Generic City is an almost perfect execution of collaborating. Performing together are two reputable acts in ambient and experimental music, consisting of Japanese composer and multi-instrumentalist Yui Onodera as well as the prolific Californian duo of Celer. With both collaborators being immensely talented in their own rights, the pooling of their separate ideas has equated to four movements of boundlessly stellar exploration.
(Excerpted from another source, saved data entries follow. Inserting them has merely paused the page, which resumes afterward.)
(* ===== verification/Vocab.v ===== *)
(** * Vocab: the vocabulary of the metrics

    [metrics/mod.rs] (sides, trades, window specs and their axes), [metrics/span.rs]
    (spans), [metrics/tags/mod.rs] (tag references), [metrics/registry.rs] (the metric
    table) and [metrics/metric_ref.rs] (what one read names).  The registry's display
    texts are left out; every field a decision reads is kept. *)

From S2P Require Export Prelude Float64 Hash.

(** ** Time and trades *)

Definition secs_between (from to : Ts) : f64 := f_of_Z (num_milliseconds (to - from)) ⊘ f_of_Z 1000.

Inductive Side := Buy | Sell.

#[export] Instance Side_eq_dec : EqDecision Side.
Proof. solve_decision. Defined.

(** [metrics/fee.rs FeeKeys]: three optional declared values. *)
Record FeeKeys := { fk_cu_price : Z; fk_tip_lamports : Z; fk_cu_limit : Z; fk_present : Z }.

Record TradeLite := {
  t_side : Side;
  t_sol : f64;
  t_price : f64;
  t_reserve_sol : f64;
  t_priced_reserve_sol : f64;
  t_at : Ts;
  t_ix_hash : option Z;
  t_wallet_hash : Z;
  t_slot : Z;
  t_marker_bits : Z;
  t_leg_index : Z;
  t_tx_index : option Z;
  t_template_hash : option Z;
  t_program_hash : option Z;
  t_build_hash : option Z;
  t_core_hash : option Z;
  t_core_marks : Z;
  t_on_curve : bool;
  t_is_launch : bool;
  t_fee : FeeKeys;
  t_token_amount : f64;
  t_build_day_public : option bool;
}.

Definition FeeKeys_default : FeeKeys :=
  {| fk_cu_price := 0; fk_tip_lamports := 0; fk_cu_limit := 0; fk_present := 0 |}.

Definition TradeLite_default : TradeLite := {|
  t_side := Buy; t_sol := f_zero; t_price := f_zero; t_reserve_sol := f_zero;
  t_priced_reserve_sol := f_nan; t_at := 0; t_ix_hash := None; t_wallet_hash := 0; t_slot := 0;
  t_marker_bits := 0; t_leg_index := 0; t_tx_index := None; t_template_hash := None;
  t_program_hash := None; t_build_hash := None; t_core_hash := None; t_core_marks := 0;
  t_on_curve := true; t_is_launch := false; t_fee := FeeKeys_default; t_token_amount := f_nan;
  t_build_day_public := None |}.

Definition with_build_day_public (t : TradeLite) (b : option bool) : TradeLite := {|
  t_side := t_side t; t_sol := t_sol t; t_price := t_price t; t_reserve_sol := t_reserve_sol t;
  t_priced_reserve_sol := t_priced_reserve_sol t; t_at := t_at t; t_ix_hash := t_ix_hash t;
  t_wallet_hash := t_wallet_hash t; t_slot := t_slot t; t_marker_bits := t_marker_bits t;
  t_leg_index := t_leg_index t; t_tx_index := t_tx_index t; t_template_hash := t_template_hash t;
  t_program_hash := t_program_hash t; t_build_hash := t_build_hash t; t_core_hash := t_core_hash t;
  t_core_marks := t_core_marks t; t_on_curve := t_on_curve t; t_is_launch := t_is_launch t;
  t_fee := t_fee t; t_token_amount := t_token_amount t; t_build_day_public := b |}.

(** ** Window specs *)

Inductive WindowUnit := UnitSec | UnitSlot | UnitPrint.

#[export] Instance WindowUnit_eq_dec : EqDecision WindowUnit.
Proof. solve_decision. Defined.

Definition unit_suffix (u : WindowUnit) : string :=
  match u with UnitSec => "s" | UnitSlot => "sl" | UnitPrint => "p" end.

Definition NOMINAL_SLOT_SECS : f64 := f_dec 4 1.

Record WindowSpec := { w_size : f64; w_lag : f64; w_unit : WindowUnit }.

Definition quantize (v : f64) : Z := f_as_u64 (fmax (fround (v ⊗ f_of_Z 1000)) f_zero).

Record WindowKey := { wk_unit : WindowUnit; wk_size : Z; wk_lag : Z }.

#[export] Instance WindowKey_eq_dec : EqDecision WindowKey.
Proof. solve_decision. Defined.

Definition w_key (w : WindowSpec) : WindowKey :=
  {| wk_unit := w_unit w; wk_size := quantize (w_size w); wk_lag := quantize (w_lag w) |}.

(** The derived [PartialEq]: [f64] equality field by field. *)
Definition wspec_eqb (a b : WindowSpec) : bool :=
  (w_size a =. w_size b) && (w_lag a =. w_lag b) && bool_decide (w_unit a = w_unit b).

Record Cursor := { cur_slot_of : Z; cur_print_of : Z }.

Definition at_trade (c : Cursor) (t : TradeLite) : Cursor :=
  {| cur_slot_of := t_slot t; cur_print_of := cur_print_of c |}.

(** [x as i64] of a [u64]. *)
Definition u64_as_i64 (x : Z) : Z := if x <=? i64_max then x else x - 2 ^ 64.

Definition timestamp_millis (t : Ts) : Z := t / ns_per_ms.

Definition w_pos (w : WindowSpec) (at_ : Ts) (c : Cursor) : Z :=
  match w_unit w with
  | UnitSec => timestamp_millis at_
  | UnitSlot => u64_as_i64 (cur_slot_of c)
  | UnitPrint => u64_as_i64 (cur_print_of c)
  end.

Definition w_now_pos (w : WindowSpec) (now : Ts) (c : Cursor) : Z := w_pos w now c.

Definition w_bounds (w : WindowSpec) (now_pos : Z) : Z * Z :=
  match w_unit w with
  | UnitSec =>
      let hi := now_pos - u64_as_i64 (quantize (w_lag w)) in
      (hi - u64_as_i64 (quantize (w_size w)), hi)
  | UnitSlot | UnitPrint =>
      let hi := now_pos - f_as_i64 (fround (fmax (w_lag w) f_zero)) in
      (hi - (f_as_i64 (fround (fmax (w_size w) (f_of_Z 1))) - 1), hi)
  end.

(** ** Spans *)

Record AgeAnchor := { after_age_ms : Z }.

#[export] Instance AgeAnchor_eq_dec : EqDecision AgeAnchor.
Proof. solve_decision. Defined.

Definition anchor_secs (s : f64) : AgeAnchor := {| after_age_ms := quantize s |}.
Definition anchor_secs_f64 (a : AgeAnchor) : f64 := f_of_Z (after_age_ms a) ⊘ f_of_Z 1000.

Record Span := {
  sp_window : option WindowSpec;
  sp_slice : option WindowSpec;
  sp_since_age : option AgeAnchor;
  sp_since_amm : bool;
}.

Definition SPAN_LIFE : Span :=
  {| sp_window := None; sp_slice := None; sp_since_age := None; sp_since_amm := false |}.

Definition span_window (w : WindowSpec) : Span :=
  {| sp_window := Some w; sp_slice := None; sp_since_age := None; sp_since_amm := false |}.

Definition span_is_windowed (s : Span) : bool := is_someb (sp_window s) || is_someb (sp_slice s).

(** [flatten] of the two axes. *)
Definition span_axes (s : Span) : list WindowSpec :=
  match sp_window s with Some w => [w] | None => [] end ++
  match sp_slice s with Some w => [w] | None => [] end.

Definition span_needs_slot (s : Span) : bool :=
  existsb (fun w => bool_decide (w_unit w = UnitSlot)) (span_axes s).

Definition opt_eqb {A} (eqb : A -> A -> bool) (a b : option A) : bool :=
  match a, b with Some x, Some y => eqb x y | None, None => true | _, _ => false end.

Definition span_eqb (a b : Span) : bool :=
  opt_eqb wspec_eqb (sp_window a) (sp_window b) && opt_eqb wspec_eqb (sp_slice a) (sp_slice b) &&
  bool_decide (sp_since_age a = sp_since_age b) && Bool.eqb (sp_since_amm a) (sp_since_amm b).

(** ** Tags *)

Definition BUNDLED : string := "bundled".
Definition PUBLIC_APP : string := "public_app".
Definition BUILTIN : list string := [BUNDLED; PUBLIC_APP].

Definition tag_key_of (name : string) : Z := fnv1a_str FNV_OFFSET name.

Record TagRef := { tag_key : Z; tag_name : string; tag_negated : bool }.

#[export] Instance TagRef_eq_dec : EqDecision TagRef.
Proof. solve_decision. Defined.

(** A reference to the tag [name]: its key is the name's hash. *)
Definition tag_ref (name : string) (negated : bool) : TagRef :=
  {| tag_key := tag_key_of name; tag_name := name; tag_negated := negated |}.

Definition tag_text (t : TagRef) : string :=
  if tag_negated t then String.append "!" (tag_name t) else tag_name t.

Definition tag_at (t : TagRef) : string := String.append "@" (tag_text t).

Definition is_builtin (t : TagRef) : bool := contains BUILTIN (tag_name t).

(** ** The registry *)

Inductive Family := FamState | FamPrice | FamFlow | FamHoldings | FamCrowd | FamPrint | FamPosition.

#[export] Instance Family_eq_dec : EqDecision Family.
Proof. solve_decision. Defined.

Definition family_name (f : Family) : string :=
  match f with
  | FamState => "m_state" | FamPrice => "m_price" | FamFlow => "m_flow" | FamHoldings => "m_holdings"
  | FamCrowd => "m_crowd" | FamPrint => "m_print" | FamPosition => "m_position"
  end.

Inductive Metric :=
  | AgeSec | LiquiditySol | PeakLiquiditySol | OnCurve | RisePct | TrailPct | StallSec | BuySol |
  SellSol | NetSol | GrossSol | BuyCount | SellCount | TradeCount | BuyTxCount | SellTxCount |
  BuySharePct | TagSharePct | SliceTradeSharePct | SliceSolSharePct | ProfitSol | BagSharePct |
  BagSoldPct | UniqueWallets | TradesPerWallet | UniqueIxShapes | BuyerCount | BuyerIsNew |
  SinceBuySec | SoldBagPct | FlatBefore | PnlPct | HeldSec | RetracePct | BouncePct |
  RoomTakenPct | StageSec | SoldPct.

#[export] Instance Metric_eq_dec : EqDecision Metric.
Proof. solve_decision. Defined.

Inductive Unit := UnitSeconds | UnitSol | UnitPercent | UnitCount | UnitFlag | UnitLamports.
Inductive TagUse := TagNone | TagOptional | TagRequired.
Inductive TagLevel := LevelTrade | LevelWalletClass.

Record SpanUse := { su_life : bool; su_window : bool; su_since_age : bool; su_since_amm : bool; su_slice : bool }.

Definition SPAN_LIFE_ONLY : SpanUse := Build_SpanUse true false false false false.
Definition SPAN_LIFE_OR_WINDOW : SpanUse := Build_SpanUse true true false false false.
Definition SPAN_LIFE_WINDOW_OR_AMM : SpanUse := Build_SpanUse true true false true false.
Definition SPAN_WINDOW : SpanUse := Build_SpanUse false true false false false.
Definition SPAN_SINCE_AGE : SpanUse := Build_SpanUse false false true false false.
Definition SPAN_SLICED_WINDOW : SpanUse := Build_SpanUse false true false false true.

Record MetricSpec := {
  ms_id : Metric;
  ms_family : Family;
  ms_name : string;
  ms_unit : Unit;
  ms_tags : TagUse;
  ms_tag_level : TagLevel;
  ms_spans : SpanUse;
  ms_monotonic : bool;
  ms_eq_tolerance : f64;
  ms_hue : Z;
}.

Definition metric_row := Build_MetricSpec.

Definition metric_spec (m : Metric) : MetricSpec :=
  match m with
  | AgeSec => metric_row AgeSec FamState "age_sec" UnitSeconds TagNone LevelTrade SPAN_LIFE_ONLY true (f_dec 5 1) 222
  | LiquiditySol => metric_row LiquiditySol FamState "liquidity_sol" UnitSol TagNone LevelTrade SPAN_LIFE_ONLY false (f_dec 1 1) 226
  | PeakLiquiditySol => metric_row PeakLiquiditySol FamState "peak_liquidity_sol" UnitSol TagNone LevelTrade SPAN_LIFE_ONLY true (f_dec 1 1) 228
  | OnCurve => metric_row OnCurve FamState "on_curve" UnitFlag TagNone LevelTrade SPAN_LIFE_ONLY false (f_dec 5 1) 230
  | RisePct => metric_row RisePct FamPrice "rise_pct" UnitPercent TagNone LevelTrade SPAN_LIFE_WINDOW_OR_AMM false (f_dec 10 1) 42
  | TrailPct => metric_row TrailPct FamPrice "trail_pct" UnitPercent TagNone LevelTrade SPAN_LIFE_WINDOW_OR_AMM false (f_dec 10 1) 46
  | StallSec => metric_row StallSec FamPrice "stall_sec" UnitSeconds TagNone LevelTrade SPAN_LIFE_ONLY false (f_dec 5 1) 50
  | BuySol => metric_row BuySol FamFlow "buy_sol" UnitSol TagOptional LevelTrade SPAN_LIFE_OR_WINDOW true (f_dec 1 1) 170
  | SellSol => metric_row SellSol FamFlow "sell_sol" UnitSol TagOptional LevelTrade SPAN_LIFE_OR_WINDOW true (f_dec 1 1) 355
  | NetSol => metric_row NetSol FamFlow "net_sol" UnitSol TagOptional LevelTrade SPAN_LIFE_OR_WINDOW false (f_dec 1 1) 166
  | GrossSol => metric_row GrossSol FamFlow "gross_sol" UnitSol TagOptional LevelTrade SPAN_LIFE_OR_WINDOW true (f_dec 1 1) 174
  | BuyCount => metric_row BuyCount FamFlow "buy_count" UnitCount TagOptional LevelTrade SPAN_LIFE_OR_WINDOW true (f_dec 5 1) 158
  | SellCount => metric_row SellCount FamFlow "sell_count" UnitCount TagOptional LevelTrade SPAN_LIFE_OR_WINDOW true (f_dec 5 1) 349
  | TradeCount => metric_row TradeCount FamFlow "trade_count" UnitCount TagOptional LevelTrade SPAN_LIFE_OR_WINDOW true (f_dec 5 1) 178
  | BuyTxCount => metric_row BuyTxCount FamFlow "buy_tx_count" UnitCount TagRequired LevelTrade SPAN_LIFE_OR_WINDOW true (f_dec 5 1) 154
  | SellTxCount => metric_row SellTxCount FamFlow "sell_tx_count" UnitCount TagRequired LevelTrade SPAN_LIFE_OR_WINDOW true (f_dec 5 1) 343
  | BuySharePct => metric_row BuySharePct FamFlow "buy_share_pct" UnitPercent TagNone LevelTrade SPAN_WINDOW false (f_dec 5 1) 150
  | TagSharePct => metric_row TagSharePct FamFlow "tag_share_pct" UnitPercent TagRequired LevelTrade SPAN_LIFE_OR_WINDOW false (f_dec 10 1) 182
  | SliceTradeSharePct => metric_row SliceTradeSharePct FamFlow "slice_trade_share_pct" UnitPercent TagNone LevelTrade SPAN_SLICED_WINDOW false (f_dec 5 1) 186
  | SliceSolSharePct => metric_row SliceSolSharePct FamFlow "slice_sol_share_pct" UnitPercent TagNone LevelTrade SPAN_SLICED_WINDOW false (f_dec 5 1) 190
  | ProfitSol => metric_row ProfitSol FamHoldings "profit_sol" UnitSol TagRequired LevelTrade SPAN_LIFE_ONLY false (f_dec 1 1) 204
  | BagSharePct => metric_row BagSharePct FamHoldings "bag_share_pct" UnitPercent TagRequired LevelWalletClass SPAN_LIFE_ONLY false (f_dec 1 2) 210
  | BagSoldPct => metric_row BagSoldPct FamHoldings "bag_sold_pct" UnitPercent TagRequired LevelTrade SPAN_WINDOW false (f_dec 5 1) 214
  | UniqueWallets => metric_row UniqueWallets FamCrowd "unique_wallets" UnitCount TagNone LevelTrade SPAN_WINDOW false (f_dec 5 1) 264
  | TradesPerWallet => metric_row TradesPerWallet FamCrowd "trades_per_wallet" UnitCount TagNone LevelTrade SPAN_WINDOW false (f_dec 5 2) 268
  | UniqueIxShapes => metric_row UniqueIxShapes FamCrowd "unique_ix_shapes" UnitCount TagNone LevelTrade SPAN_WINDOW false (f_dec 5 1) 272
  | BuyerCount => metric_row BuyerCount FamCrowd "buyer_count" UnitCount TagNone LevelTrade SPAN_SINCE_AGE true (f_dec 5 1) 280
  | BuyerIsNew => metric_row BuyerIsNew FamCrowd "buyer_is_new" UnitFlag TagNone LevelTrade SPAN_SINCE_AGE false (f_dec 5 1) 284
  | SinceBuySec => metric_row SinceBuySec FamPrint "since_buy_sec" UnitSeconds TagNone LevelTrade SPAN_LIFE_ONLY false (f_dec 5 1) 248
  | SoldBagPct => metric_row SoldBagPct FamPrint "sold_bag_pct" UnitPercent TagRequired LevelTrade SPAN_LIFE_ONLY false (f_dec 5 1) 252
  | FlatBefore => metric_row FlatBefore FamPrint "flat_before" UnitFlag TagRequired LevelTrade SPAN_LIFE_ONLY false (f_dec 5 1) 256
  | PnlPct => metric_row PnlPct FamPosition "pnl_pct" UnitPercent TagNone LevelTrade SPAN_LIFE_ONLY false (f_dec 10 1) 12
  | HeldSec => metric_row HeldSec FamPosition "held_sec" UnitSeconds TagNone LevelTrade SPAN_LIFE_ONLY false (f_dec 5 1) 16
  | RetracePct => metric_row RetracePct FamPosition "retrace_pct" UnitPercent TagNone LevelTrade SPAN_LIFE_ONLY false (f_dec 10 1) 20
  | BouncePct => metric_row BouncePct FamPosition "bounce_pct" UnitPercent TagNone LevelTrade SPAN_LIFE_ONLY false (f_dec 10 1) 24
  | RoomTakenPct => metric_row RoomTakenPct FamPosition "room_taken_pct" UnitPercent TagNone LevelTrade SPAN_LIFE_ONLY false (f_dec 10 1) 28
  | StageSec => metric_row StageSec FamPosition "stage_sec" UnitSeconds TagNone LevelTrade SPAN_LIFE_ONLY false (f_dec 5 1) 32
  | SoldPct => metric_row SoldPct FamPosition "sold_pct" UnitPercent TagNone LevelTrade SPAN_LIFE_ONLY false (f_dec 5 1) 36
  end.

Definition metric_path (s : MetricSpec) : string :=
  String.append (family_name (ms_family s)) (String.append "." (ms_name s)).

Definition family (m : Metric) : Family := ms_family (metric_spec m).

(** ** What one read names *)

Record MetricRef := { mr_metric : Metric; mr_tag : option TagRef; mr_span : Span }.

Definition mref_life (m : Metric) : MetricRef :=
  {| mr_metric := m; mr_tag := None; mr_span := SPAN_LIFE |}.

Definition mref_eqb (a b : MetricRef) : bool :=
  bool_decide (mr_metric a = mr_metric b) && bool_decide (mr_tag a = mr_tag b) &&
  span_eqb (mr_span a) (mr_span b).

Definition is_position (r : MetricRef) : bool := bool_decide (family (mr_metric r) = FamPosition).

Definition is_fingerprint_scoped (r : MetricRef) : bool :=
  is_some_and (mr_tag r) (fun t => negb (is_builtin t)).

Definition is_monotonic (r : MetricRef) : bool :=
  ms_monotonic (metric_spec (mr_metric r)) && negb (span_is_windowed (mr_span r)).

(** ** Facts *)

(** The table row of a metric is its own. *)
Lemma metric_spec_id m : ms_id (metric_spec m) = m.
Proof. by destruct m. Qed.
These 47 minutes represent a combination of two cultures and lifestyles from each of their perspectives. Yui Onodera incorporates recordings of Japans variety of customs: children playing, temple bells, voices in prayer to Buddha, among many others. Celer present sounds from the metropolitan lifestyle of Los Angeles: cars passing, conversations between people in restaurants, pedestrians within a plethora of other sounds. All of this incorporated found sound from their locations is intertwined with the use of musical instruments as well; guitar, electronics, violin, cello, and even more unconventional instrumentation like theremin and ocarina.

Rather than accenting the music itself, the field recordings are the main attraction on Generic City. Surely, the instrumentation and the ecoacoustics are in constant rotation– however the music is exceptionally minimal, with resonating hums that manifest within an attentive listen. This leaves all heads turned toward the atmospheres of each location, which bleed into one another seamlessly and allow the urban theme of these four pieces to come full circle.

Onodera and Celer acknowledge that both settings aren’t meant to be seen as two unrelated parts of the world, or a side-by-side comparison of the two cultures– but make note that though geographically distanced, these concepts are connected by nature. Generic City alludes to the idea that musicians are subconsciously influenced by their environment, and the way that the artists’ music blends with nature strongly represents this idea.